What about working weight progression?
Track the actual weight lifted and the reps completed, not just the planned weight. The mismatch between planned and actual is itself useful data. A trainee who plans 100 × 5 × 5 but completes 100 × 5, 100 × 5, 100 × 5, 100 × 4, 100 × 3 is in different progression territory than one who completes all five sets cleanly. Recording the actual reveals when to push (clean completion of all sets) versus hold (failure to complete the last set or two).
What about reps in reserve (RIR)?
RIR (or RPE, Rate of Perceived Exertion) captures effort level beyond just weight and reps. A 100-kilogram squat at 5 reps with 4 RIR is a much lighter session than a 100-kilogram squat at 5 reps with 0 RIR. Recording RIR (or its inverse, RPE on a 1-10 scale) lets you compare sessions accurately. Most hypertrophy work targets 1 to 3 RIR; tracking confirms you actually hit that target rather than coasting.
How often should you measure bodyweight?
Once per week, in the morning, after using the bathroom, before eating or drinking, in similar clothing. Daily weighing introduces noise (water retention varies 1 to 2 kilograms day to day for unrelated reasons); weekly weighing gives a stable signal. Track the trend across 4-week rolling averages; that is the actual signal of bulk or cut progress. Single-week comparisons are mostly noise and produce false signals.
What metrics should you NOT track?
Three categories produce noise without signal. First, anything below the level of total weight × reps per set: counting individual reps within a session, timing exact rest periods, recording bar speed without an accelerometer. Second, anything that varies day to day for non-training reasons: morning bodyweight, perceived energy levels, sleep quality scores. Third, anything you will not maintain consistently for 6 months. Inconsistent tracking is worse than no tracking because it creates an illusion of measurement without functional output.
Frequently asked questions
What is the simplest setup for a beginner?
Notes app on the phone. One line per set, format: "Squat 80×5×5 RIR 2." That is the entire system. After a year of consistent training and tracking, the trainee can scroll back and see exactly how much they have progressed. The simplicity is the feature; complex systems get abandoned within weeks.
Should I track every accessory exercise?
Track all working sets of all exercises, not just main lifts. Accessory exercises drive hypertrophy outcomes; their progression is part of the program output. The 5 minutes per session to write them down is paid back many times over by the ability to apply progressive overload to your accessory work, which most untracked trainees fail to do.
Do I need to weigh and measure my food?
For body composition goals (cutting, bulking, recomp), yes for the first 4 to 8 weeks until you calibrate your eye for portion sizes. After that, weighing becomes optional for trainees with stable patterns and necessary for trainees pushing aggressive phases. For maintenance trainees not pursuing specific body composition outcomes, food weighing is not required and the time investment is poorly justified.

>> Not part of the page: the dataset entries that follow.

(* ===== verification/SymbolSearch.v ===== *)
(** * Symbol search answers the query

    [search_symbols] against the documents of the store: the hits are the
    declarations of the wanted documents whose name matches the pattern, in the
    order of path, start and qualified name, and a page of them is returned. *)
From S2P Require Import Prelude Text StrOps Schema Varint Stream StreamRound Posting DictBlock Table DictRev.
From S2P Require Import Language Walk Prep Pattern Located Db Catalog Reader Navigate Encoding Write Dict Store Entities Content Ingest.
From S2P Require Import Commit Batch Refine Summary LazySort NameCache Symbols SymbolIds SearchFiles Chains.

(** ** What a query asks for *)

Definition wanted_symbol (q : SymbolQuery) (p : SymbolPattern) (s : SymbolDecl) : bool :=
  (if sq_exact_case q then pattern_matches p (sd_name s) else pattern_matches (folded p) (fold_symbol_name (sd_name s))) &&
  match sq_kind q with
  | Some k => eq_ignore_ascii_case (SymbolKind_as_str (sd_kind s)) k ||
              match sd_lang_kind s with Some l => eq_ignore_ascii_case l k | None => false end
  | None => true
  end.

(** [A::B::name]: the declarations around the start of [s], then [s]. *)
Definition qualified_name (syms : list SymbolDecl) (j : nat) (s : SymbolDecl) : str :=
  join (lit "::") (sd_name <$> around_decls syms j (start (sd_span s)) ++ [s]).

Definition doc_hit (k : dkey) (v : Doc) (j : nat) (s : SymbolDecl) : SymbolHit :=
  mkSymbolHit k.1.1 k.1.2 k.2 (doc_language v) (sd_name s) (qualified_name (ex_symbols (doc_ex v)) j s) (sd_kind s) (sd_lang_kind s)
    (Some (sd_span s)) (Some (decl_pos (ex_tokens (doc_ex v)) s)) (sd_owner s) (fm_encoding (doc_meta v)) (fm_lossy (doc_meta v)).

(** The place of a declaration among a document's hits. *)
Definition hit_key (v : Doc) (js : nat * SymbolDecl) : Z * str * nat :=
  (start (sd_span js.2), qualified_name (ex_symbols (doc_ex v)) js.1 js.2, js.1).
Definition doc_symbols (q : SymbolQuery) (p : SymbolPattern) (v : Doc) : list (nat * SymbolDecl) :=
  sort_by (λ a b, key_le (hit_key v a) (hit_key v b))
    (filter (λ js : nat * SymbolDecl, wanted_symbol q p js.2 = true) (enumerate (ex_symbols (doc_ex v)))).
Definition doc_hits_of (q : SymbolQuery) (p : SymbolPattern) (k : dkey) (v : Doc) : list SymbolHit :=
  (λ js : nat * SymbolDecl, doc_hit k v js.1 js.2) <$> doc_symbols q p v.

(** All hits, by path. *)
Definition symbol_hits (q : SymbolQuery) (p : SymbolPattern) (a : gmap dkey Doc) : list SymbolHit :=
  filter (λ kv : dkey * Doc, doc_wanted q kv.1 (doc_language kv.2) = true) (gmap_rows a) ≫= λ kv, doc_hits_of q p kv.1 kv.2.

Definition page {A} (offset limit : option Z) (l : list A) : list A :=
  let l := match offset with Some o => skip o l | None => l end in
  match limit with Some n => truncate n l | None => l end.

(** ** Lists *)

Lemma sort_by_ext {A} (le1 le2 : A → A → bool) l :
  (∀ x y, x ∈ l → y ∈ l → le1 x y = le2 x y) → sort_by le1 l = sort_by le2 l.
Proof.
  induction l as [|x l IH]; intros Hl; [done|]. cbn. unfold sort_by in IH. rewrite IH by (intros; apply Hl; by right).
  assert (∀ k, (∀ y, y ∈ k → y ∈ l) → insert_by le1 x k = insert_by le2 x k) as Hins.
  { induction k as [|y k IHk]; intros Hk; [done|]. cbn. rewrite (Hl x y) by (by left || (right; apply Hk; by left)).
    rewrite IHk by (intros; apply Hk; by right). done. }
  apply Hins. intros y. change (foldr (insert_by le2) [] l) with (sort_by le2 l). by rewrite sort_by_perm.
Qed.

Lemma truncate_le {A} (n : Z) (l : list A) : Z.of_nat (length l) ≤ n → truncate n l = l.
Proof. intros Hn. unfold truncate. rewrite Z.min_r by lia. rewrite Nat2Z.id. by apply take_ge. Qed.
Lemma truncate_take {A} (n : Z) (l : list A) : 0 ≤ n → truncate n l = take (Z.to_nat n) l.
Proof.
  intros Hn. unfold truncate. destruct (Z.min_spec n (Z.of_nat (length l))) as [[_ ->]|[Hle ->]]; [done|].
  rewrite Nat2Z.id, !take_ge by lia. done.
Qed.
Lemma skip_drop {A} (n : Z) (l : list A) : 0 ≤ n → skip n l = drop (Z.to_nat n) l.
Proof.
  intros Hn. unfold skip. destruct (Z.min_spec n (Z.of_nat (length l))) as [[_ ->]|[Hle ->]]; [done|].
  rewrite Nat2Z.id, !drop_ge by lia. done.
Qed.
Lemma truncate_length {A} (n : Z) (l : list A) : 0 ≤ n → Z.of_nat (length (truncate n l)) = Z.min n (Z.of_nat (length l)).
Proof. intros Hn. unfold truncate. rewrite length_take. lia. Qed.
Lemma truncate_app {A} (n : Z) (l k : list A) : 0 ≤ n → truncate n (truncate n l ++ k) = truncate n (l ++ k).
Proof.
  intros Hn. rewrite !truncate_take by done. destruct (decide (length l ≤ Z.to_nat n)%nat) as [Hl|Hl]; [by rewrite (take_ge l)|].
  rewrite !take_app_le by (rewrite ?length_take; lia). rewrite take_take. f_equal. lia.
Qed.
Lemma truncate_rest {A} (n : Z) (l k : list A) : Z.of_nat (length l) ≤ n → l ++ truncate (n - Z.of_nat (length l)) k = truncate n (l ++ k).
Proof.
  intros Hl. rewrite !truncate_take by lia. rewrite take_app_ge by lia. do 2 f_equal. lia.
Qed.

Lemma truncate_fmap {A B} (g : A → B) (n : Z) (l : list A) : truncate n (g <$> l) = g <$> truncate n l.
Proof. unfold truncate. by rewrite length_fmap, fmap_take. Qed.
Lemma elem_of_take_sub {A} (n : Z) (l : list A) x : x ∈ truncate n l → x ∈ l.
Proof. unfold truncate. intros Hx. rewrite <- (take_drop (Z.to_nat (Z.min n (Z.of_nat (length l)))) l). apply elem_of_app. by left. Qed.

(** Equal from [off] on. *)
Definition agree {A} (off : Z) (l k : list A) : Prop := length l = length k ∧ drop (Z.to_nat off) l = drop (Z.to_nat off) k.
Lemma agree_snoc {A} off (l k : list A) x y :
  agree off l k → (off ≤ Z.of_nat (length l) → x = y) → agree off (l ++ [x]) (k ++ [y]).
Proof.
  intros [Hlen Hd] Hxy. split; [by rewrite !length_app, Hlen|]. destruct (decide (off ≤ Z.of_nat (length l))) as [Hle|Hgt].
  - rewrite (Hxy Hle), !drop_app_le by lia. by rewrite Hd.
  - by rewrite !drop_ge by (rewrite length_app; cbn; lia).
Qed.

Lemma page_agree {A} (offset limit : option Z) (out all : list A) :
  (∀ o, offset = Some o → 0 ≤ o) → (∀ n, limit = Some n → 0 ≤ n) → Z.of_nat (length all) ≤ USIZE_MAX →
  let want := Z.min (default 0 offset + default USIZE_MAX limit) USIZE_MAX in
  agree (default 0 offset) out (truncate want all) → page offset limit (truncate want out) = page offset limit all.
Proof.
  intros Ho Hl Hmax want [Hlen Hd]. assert (0 ≤ default 0 offset) as Hoff by (destruct offset; [by apply Ho|done]).
  assert (0 ≤ want) as Hw by (unfold want; destruct limit as [n|]; [specialize (Hl n eq_refl)|]; cbn; unfold USIZE_MAX; lia).
  assert (truncate want out = out) as -> by (apply truncate_le; rewrite Hlen, truncate_length by done; lia).
  assert (match offset with Some o => skip o out | None => out end = drop (Z.to_nat (default 0 offset)) out) as E1.
  { destruct offset as [o|]; [|done]. apply skip_drop. by apply Ho. }
  assert (match offset with Some o => skip o all | None => all end = drop (Z.to_nat (default 0 offset)) all) as E2.
  { destruct offset as [o|]; [|done]. apply skip_drop. by apply Ho. }
  unfold page. cbv zeta. rewrite E1, E2, Hd. rewrite truncate_take by done. unfold want in *. destruct limit as [n|]; cbn [default from_option id] in *.
  - rewrite !truncate_take by (by apply Hl). specialize (Hl n eq_refl).
    destruct (Z.min_spec (default 0 offset + n) USIZE_MAX) as [[_ E]|[_ E]]; rewrite E in *.
    + generalize dependent (default 0 offset). intros o. intros. rewrite !take_drop_commute, take_take. do 2 f_equal. lia.
    + by rewrite (take_ge all) by lia.
  - rewrite (take_ge all); [done|]. unfold USIZE_MAX in *. lia.
Qed.

(** ** A file's rows *)

Definition name_ok (q : SymbolQuery) (p : SymbolPattern) (s : SymbolDecl) : bool :=
  if sq_exact_case q then pattern_matches p (sd_name s) else pattern_matches (folded p) (fold_symbol_name (sd_name s)).
Definition kind_ok (q : SymbolQuery) (s : SymbolDecl) : bool :=
  match sq_kind q with
  | Some k => eq_ignore_ascii_case (SymbolKind_as_str (sd_kind s)) k ||
              match sd_lang_kind s with Some l => eq_ignore_ascii_case l k | None => false end
  | None => true
  end.

(** A hit before its name is looked up. *)
Definition bare_hit (k : dkey) (v : Doc) (j : nat) (s : SymbolDecl) : SymbolHit :=
  mkSymbolHit k.1.1 k.1.2 k.2 (doc_language v) (sd_name s) (qualified_name (ex_symbols (doc_ex v)) j s) (sd_kind s) (sd_lang_kind s)
    (Some (sd_span s)) None (sd_owner s) (fm_encoding (doc_meta v)) (fm_lossy (doc_meta v)).
Definition row_of (f : Z) (k : dkey) (v : Doc) (js : nat * SymbolDecl) : Z * str * Z * SymbolHit :=
  (start (sd_span js.2), qualified_name (ex_symbols (doc_ex v)) js.1 js.2, sub_id TAG_SYM f (Z.of_nat js.1), bare_hit k v js.1 js.2).

Lemma key_le_mono {A B C} `{EqDecision A} `{KeyOrder A, KeyOrder B, KeyOrder C} (x y : A) (b b' : B) (c c' : C) :
  (key_lt b b' ↔ key_lt c c') → (key_lt b' b ↔ key_lt c' c) → key_le (x, b) (y, b') = key_le (x, c) (y, c').
Proof. intros Hlt Hgt. unfold key_le. apply bool_decide_ext. cbn. unfold prod_lt. cbn. tauto. Qed.

Lemma sub_id_lt f i j : 0 ≤ f ≤ MAX_LOCAL → Z.of_nat i < 2 ^ 32 → Z.of_nat j < 2 ^ 32 →
  sub_id TAG_SYM f (Z.of_nat i) < sub_id TAG_SYM f (Z.of_nat j) ↔ (i < j)%nat.
Proof. intros Hf Hi Hj. unfold TAG_SYM. rewrite !sub_id_sum by (lia || done || (unfold u32; lia)). lia. Qed.

Lemma around_ext syms syms' k p : s_span <$> syms = s_span <$> syms' → around syms k p = around syms' k p.
Proof.
  intros Heq. unfold around, enumerate. assert (s_span <$> take k syms = s_span <$> take k syms') as Heq' by by rewrite !fmap_take, Heq.
  revert Heq'. generalize 0%nat, (take k syms), (take k syms'). intros m l. revert m. clear.
  induction l as [|x l IH]; intros m [|y k] Hl; try done. cbn in Hl. injection Hl as Hx Hl. cbn [enum_from].
  rewrite !filter_cons. assert (covers p (m, x) ↔ covers p (m, y)) as Hc by (unfold covers; cbn; by rewrite Hx).
  specialize (IH (Datatypes.S m) k Hl). destruct (decide (covers p (m, x))), (decide (covers p (m, y))); try tauto; cbn; congruence.
Qed.
(** ** What a search asks for

    The answer of a token search in terms of documents: each matching token of
    each document in scope belongs to one row, the row of the declaration the
    grain picks for it; rows are ordered by path, start and index, and count
    their tokens. *)

(** A place in the answer: a document, a start, and [0] for the document itself
    or [S j] for its token or declaration [j]. *)
Abbreviation place := (dkey * Z * nat)%type.

Section spec.
Context (q : Query) (a : gmap dkey Doc).
Implicit Types (k : dkey) (v : Doc) (js : nat * SymbolDecl).

Definition in_scope k (lang : option str) : bool :=
  opt_is (q_org q) k.1.1 && opt_is (q_repo q) k.1.2 && lang_ok (to_ascii_lowercase <$> q_language q) lang.

(** ** Declarations *)

Definition decl_kind_is (s : SymbolDecl) (k : str) : bool :=
  eq_ignore_ascii_case (SymbolKind_as_str (sd_kind s)) k ||
  match sd_lang_kind s with Some l => eq_ignore_ascii_case l k | None => false end.
Definition allows (kind : option str) (s : SymbolDecl) : bool := match kind with Some k => decl_kind_is s k | None => true end.
Definition decl_allowed (s : SymbolDecl) : bool := allows (q_symbol_kind q) s.
(** Any declaration, a callable, or a type or [impl] block. *)
Definition decl_accepts (g : Grain) (s : SymbolDecl) : bool :=
  match g with
  | GSymbol => true
  | GMethod => bool_decide (sd_kind s = SKMethod) || bool_decide (sd_kind s = SKFunction)
  | GClass => bool_decide (sd_kind s = SKType) || existsb (decl_kind_is s) CLASS_CONTAINER_LANG_KINDS
  | _ => false
  end.

(** The declarations around a token, innermost first. *)
Definition enclosing v (t : TokenDecl) : list (nat * SymbolDecl) :=
  reverse (filter (λ js : nat * SymbolDecl, decl_covers (start (td_span t)) js.2) (enumerate (ex_symbols (doc_ex v)))).

(** ** Owners *)

(** The types of a document with a name. *)
Definition types_named v (o : str) : list (nat * SymbolDecl) :=
  filter (λ js : nat * SymbolDecl, sd_name js.2 = o ∧ decl_accepts GClass js.2 = true) (enumerate (ex_symbols (doc_ex v))).
(** The documents of the same directory and language, by path. *)
Definition near k v : list (dkey * Doc) :=
  filter (λ kv : dkey * Doc, kv.1.1 = k.1 ∧ dir kv.1.2 = dir k.2 ∧ doc_language kv.2 = doc_language v) (gmap_rows a).
Definition types_near k v (o : str) : list (dkey * Doc * (nat * SymbolDecl)) :=
  near k v ≫= λ kv, (λ js, (kv, js)) <$> types_named kv.2 o.
(* ===== verification/SearchExact.v ===== *)
(** * Token search is exact

    The candidates of [R::search] of [graph-store/src/v2.rs], their order, and
    the theorem: a search of a store that holds documents answers the query on
    those documents. *)
From S2P Require Import Prelude Text StrOps Schema Varint Stream StreamRound StreamSafe Posting DictBlock Table DictRev.
From S2P Require Import Language Walk Pattern Prep Located Db Catalog Reader Navigate Nodes Encoding Write Dict Store Entities Content Ingest Prune Commit Batch.
From S2P Require Import Summary Prepare Refine LazySort NameCache Symbols SymbolIds SearchFiles Chains SymbolSearch Search SearchSpec SearchOwners SearchMatch SearchWalk.

Section exact.
Context `{Redb tbl} `{SerdeSlim} `{Unstable} (sha256 : list Z → list Z).
Context (d : Db tbl) (a : gmap dkey Doc) (N : gmap Z Node) (S : gmap Z Stream) (es : list (Z * str)) (next nt : Z).
Hypothesis R : rep sha256 d a N S es next nt.
Hypothesis valid : docs_valid a.
Context (q : Query) (keys : option (tbl Z _ _ (list Z))).
Hypothesis keys_of : keys = None ∨ keys = Some (db_file_keys d).
(* ===== verification/LangGo.v ===== *)
(** * The Go extractor

    [graph-lang-go/src/lib.rs]: a scanner over the tokens of the Go dialect.
    An index out of range is a [Panic]; so is running out of the fuel that
    stands for the loops, which the proofs exclude. *)
From S2P Require Import Prelude Text Schema Varint Stream StreamRound StrOps Tokenizer TokenizerProps Language Walk.
From S2P Require Import Prep TokenScan NestedScan Extracted.

#[local] Open Scope nat_scope.

Module Go.

Definition KEYWORDS : list str :=
  [lit "break"; lit "case"; lit "chan"; lit "const"; lit "continue"; lit "default"; lit "defer";
   lit "else"; lit "fallthrough"; lit "for"; lit "func"; lit "go"; lit "goto"; lit "if";
   lit "import"; lit "interface"; lit "map"; lit "package"; lit "range"; lit "return";
   lit "select"; lit "struct"; lit "switch"; lit "type"; lit "var"].

(** [Scanner]: the tokens, the code index and its close table; [out] is
    passed along. *)
Section scanner.
Context (tokens : list TokenDecl) (code : list nat) (closes : list (option nat)).

Definition tok (c : nat) : tk TokenDecl := code_tok tokens code c.
Definition text (c : nat) : tk str := code_text tokens code c.
Definition is_ident (c : nat) : tk bool := code_ident tokens code c.
Definition close_of (c : nat) : tk (option nat) := index closes c.

Definition push_owned (out : list SymbolDecl) (n : nat) (kind : SymbolKind) (lang : str)
    (first last : nat) (owner : option str) : tk (list SymbolDecl) :=
  name ← text n;
  a ← tok first;
  b ← tok last;
  Ok (out ++ [mkSymbolDecl name kind (Some lang) (span_between (td_span a) (td_span b)) owner]).
Definition push (out : list SymbolDecl) (n : nat) (kind : SymbolKind) (lang : str)
    (first last : nat) : tk (list SymbolDecl) :=
  push_owned out n kind lang first last None.

(** The loop of [receiver_type]: the position of the last identifier, or
    [None] for an early return. *)
Fixpoint receiver_loop (fuel close c : nat) (name : option nat) : tk (option nat) :=
  if c <? close then
    match fuel with
    | O => Panic
    | S fuel =>
        s ← text c;
        if bool_decide (s = lit "[") then
          x ← close_of c;
          match x with
          | Some x => if x <? close then receiver_loop fuel close (x + 1) name else Ok None
          | None => Ok None
          end
        else
          b ← is_ident c;
          receiver_loop fuel close (c + 1) (if b : bool then Some c else name)
    end
  else Ok name.

Definition receiver_type (open : nat) : tk (option str) :=
  close ← close_of open;
  match close with
  | None => Ok None
  | Some close =>
      name ← receiver_loop (close - open) close (open + 1) None;
      match name with
      | Some n => s ← text n; Ok (Some s)
      | None => Ok None
      end
  end.

Definition ends_statement (c : nat) : tk bool :=
  t ← tok c;
  if bool_decide (td_class t = Identifier) || bool_decide (td_class t = Literal) then Ok true
  else if one_of (td_text t) [lit ")"; lit "]"; lit "}"] then Ok true
  else if one_of (td_text t) [lit "+"; lit "-"] && (0 <? c) then
    p ← tok (c - 1);
    Ok (bool_decide (td_text p = td_text t) && bool_decide (end_ (td_span p) = start (td_span t)))
  else Ok false.

(** Whether the [{] at [c] is a function body. *)
Definition opens_body (body : bool) (c : nat) : tk bool :=
  if body && (0 <? c) then
    s ← text (c - 1);
    Ok (negb (one_of s [lit "struct"; lit "interface"]))
  else Ok false.

(** What the match at the top of the loop gives: the statement's end, or the
    end of the item at [c]. *)
Definition item_end (c hi : nat) (body : bool) : tk (nat + nat) :=
  s ← text c;
  brace ← (if bool_decide (s = lit "{") then opens_body body c else Ok false);
  if brace : bool then
    x ← close_of c;
    Ok (inl match x with Some x => if x <? hi then x else hi - 1 | None => hi - 1 end)
  else if one_of s [lit "("; lit "["; lit "{"] then
    x ← close_of c;
    Ok (match x with Some x => if x <? hi then inr x else inl (hi - 1) | None => inl (hi - 1) end)
  else Ok (inr c).

Fixpoint statement_end (fuel c hi : nat) (body : bool) : tk nat :=
  match fuel with
  | O => Panic
  | S fuel =>
      e ← item_end c hi body;
      match e with
      | inl e => Ok e
      | inr e =>
          if hi <=? e + 1 then Ok e
          else
            s ← text (e + 1);
            if bool_decide (s = lit ";") then Ok e
            else
              next ← tok (e + 1);
              t ← tok e;
              brk ← (if (end_line (td_span t) <? start_line (td_span next))%Z then ends_statement e
                     else Ok false);
              if brk : bool then Ok e else statement_end fuel (e + 1) hi body
      end
  end.

Definition spec (out : list SymbolDecl) (kw : str) (first n last : nat) : tk (list SymbolDecl) :=
  b ← is_ident n;
  if negb (b : bool) || (last <? n) then Ok out
  else if bool_decide (kw = lit "type") then
    let k := n + 1 in
    k ← (if k <=? last then
           s ← text k;
           if bool_decide (s = lit "[") then
             x ← close_of k; Ok (match x with Some x => x + 1 | None => last + 1 end)
           else Ok k
         else Ok k);
    s ← (if k <=? last then s ← text k; Ok (Some s) else Ok None);
    let lang :=
      if bool_decide (s = Some (lit "struct")) then lit "struct"
      else if bool_decide (s = Some (lit "interface")) then lit "interface"
      else lit "type" in
    push out n SKType lang first last
  else if bool_decide (kw = lit "const") then push out n SKConstant (lit "const") first last
  else if bool_decide (kw = lit "var") then push out n SKVariable (lit "var") first last
  else Ok out.

(** [while s < close]: the specs of a group. *)
Fixpoint group_loop (fuel : nat) (kw : str) (s close : nat) (out : list SymbolDecl)
    : tk (list SymbolDecl) :=
  if s <? close then
    match fuel with
    | O => Panic
    | S fuel =>
        txt ← text s;
        if bool_decide (txt = lit ";") then group_loop fuel kw (s + 1) close out
        else
          e ← statement_end (close - s) s close false;
          out ← spec out kw s s e;
          group_loop fuel kw (e + 1) close out
    end
  else Ok out.

(** The [func] arm: the symbols and the next position. *)
Definition func_decl (c hi : nat) (out : list SymbolDecl) : tk (nat * list SymbolDecl) :=
  e ← statement_end (hi - c) (c + 1) hi true;
  s ← text (c + 1);
  '(n, method, owner) ←
    (if bool_decide (s = lit "(") then
       owner ← receiver_type (c + 1);
       x ← close_of (c + 1);
       Ok (match x with Some x => x + 1 | None => hi end, true, owner)
     else Ok (c + 1, false, None));
  named ← (if n <=? e then is_ident n else Ok false);
  out ← (if named : bool then
           push_owned out n (if method : bool then SKMethod else SKFunction)
             (if method then lit "method" else lit "func") c e owner
         else Ok out);
  Ok (e + 1, out).

(** The [type], [const], [var] and [import] arm. *)
Definition group_decl (kw : str) (c hi : nat) (out : list SymbolDecl) : tk (nat * list SymbolDecl) :=
  s ← text (c + 1);
  if bool_decide (s = lit "(") then
    x ← close_of (c + 1);
    let close := default hi x in
    out ← group_loop (close - c) kw (c + 2) close out;
    Ok (close + 1, out)
  else
    e ← statement_end (hi - c) (c + 1) hi false;
    out ← spec out kw c (c + 1) e;
    Ok (e + 1, out).

Definition file_step (c hi : nat) (out : list SymbolDecl) : tk (nat * list SymbolDecl) :=
  s ← text c;
  package ← (if bool_decide (s = lit "package") && (c + 1 <? hi) then is_ident (c + 1) else Ok false);
  if package : bool then
    out ← push out (c + 1) SKModule (lit "package") c (hi - 1);
    Ok (c + 2, out)
  else if bool_decide (s = lit "func") && (c + 1 <? hi) then func_decl c hi out
  else if one_of s [lit "type"; lit "const"; lit "var"; lit "import"] && (c + 1 <? hi) then
    group_decl s c hi out
  else if one_of s [lit "("; lit "["; lit "{"] then
    x ← close_of c;
    Ok (match x with Some x => x + 1 | None => c + 1 end, out)
  else Ok (c + 1, out).

Fixpoint file_loop (fuel c hi : nat) (out : list SymbolDecl) : tk (list SymbolDecl) :=
  if c <? hi then
    match fuel with
    | O => Panic
    | S fuel => '(c, out) ← file_step c hi out; file_loop fuel c hi out
    end
  else Ok out.

Definition file : tk (list SymbolDecl) := file_loop (length code) 0 (length code) [].
End scanner.

Definition language : str := lit "go".
Definition extensions : list str := [lit "go"].
Definition version : str := lit "go-scan-2+kw1+tok" ++ show TOKENIZER_VERSION.

Definition extract (is_alphabetic is_numeric : Z → bool) (source : str) : tk Extraction :=
  tokens ← tokenize_with is_alphabetic is_numeric source GO;
  let code := code_index tokens [Comment] in
  closes ← code_close_table tokens code;
  symbols ← file tokens code closes;
  tokens ← mark_keywords tokens KEYWORDS (λ _ _, false);
  Ok (mkExtraction symbols tokens false).
End Go.

(** ** The Go extractor: proofs

    The scanner returns on every token stream, and its symbols are nested runs
    of the tokens, so what it extracts from a source is stored and read back. *)

#[local] Open Scope nat_scope.

Section scanner.
Context (tokens : list TokenDecl) (code : list nat) (closes : list (option nat)).
#[local] Abbreviation size := (length code).
Hypothesis Hcode : Forall (λ i, i < length tokens) code.
Hypothesis Hlen : length closes = size.
Hypothesis Hcloses : ∀ c x, closes !! c = Some (Some x) → c < x < size.

#[local] Abbreviation tok := (code_tok tokens code).
#[local] Abbreviation text := (code_text tokens code).
#[local] Abbreviation is_ident := (code_ident tokens code).
#[local] Abbreviation close_of := (Go.close_of closes).

Lemma close_of_ends c : c < size → ends (λ x, ∀ y, x = Some y → c < y < size) (close_of c).
Proof.
  intros Hc. unfold Go.close_of, index. destruct (closes !! c) as [x|] eqn:Ex.
  - simpl. intros y ->. by apply Hcloses.
  - apply lookup_ge_None in Ex. lia.
Qed.

Lemma receiver_loop_ends fuel : ∀ close c name,
  close - c ≤ fuel → close ≤ size → (∀ n, name = Some n → n < size) →
  ends (λ r, ∀ n, r = Some n → n < size) (Go.receiver_loop tokens code closes fuel close c name).
Proof.
  induction fuel as [|fuel IH]; intros close c name Hf Hc Hn; simpl;
    destruct (Nat.ltb_spec c close); try done; [lia|].
  eapply ends_bind; [reads|]. intros s _. case_bool_decide.
  - eapply ends_bind; [apply close_of_ends; lia|]. intros [x|] Hx; [|done]. specialize (Hx x eq_refl).
    destruct (Nat.ltb_spec x close); [|done]. apply IH; [lia|done|done].
  - eapply ends_bind; [reads|]. intros b _. apply IH; [lia|done|].
    destruct b; [|done]. intros n [= <-]. lia.
Qed.
Lemma receiver_type_ends open : open < size → ends (λ _, True) (Go.receiver_type tokens code closes open).
Proof.
  intros Ho. unfold Go.receiver_type. eapply ends_bind; [by apply close_of_ends|]. intros [close|] Hc; [|done].
  specialize (Hc close eq_refl). eapply ends_bind; [apply receiver_loop_ends; [lia|lia|done]|].
  intros [n|] Hn; [|done]. eapply ends_bind; [specialize (Hn n eq_refl); reads|]. done.
Qed.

What about heart rate, HRV, sleep apps?
These produce signal eventually but are far below the priority of basic training tracking. A trainee using an HRV app while not tracking working weights is measuring the wrong thing. After basic training tracking is in place and consistent for 6 months, recovery metrics can layer on usefully. Most trainees never get to the point where these matter; basic tracking remains the priority.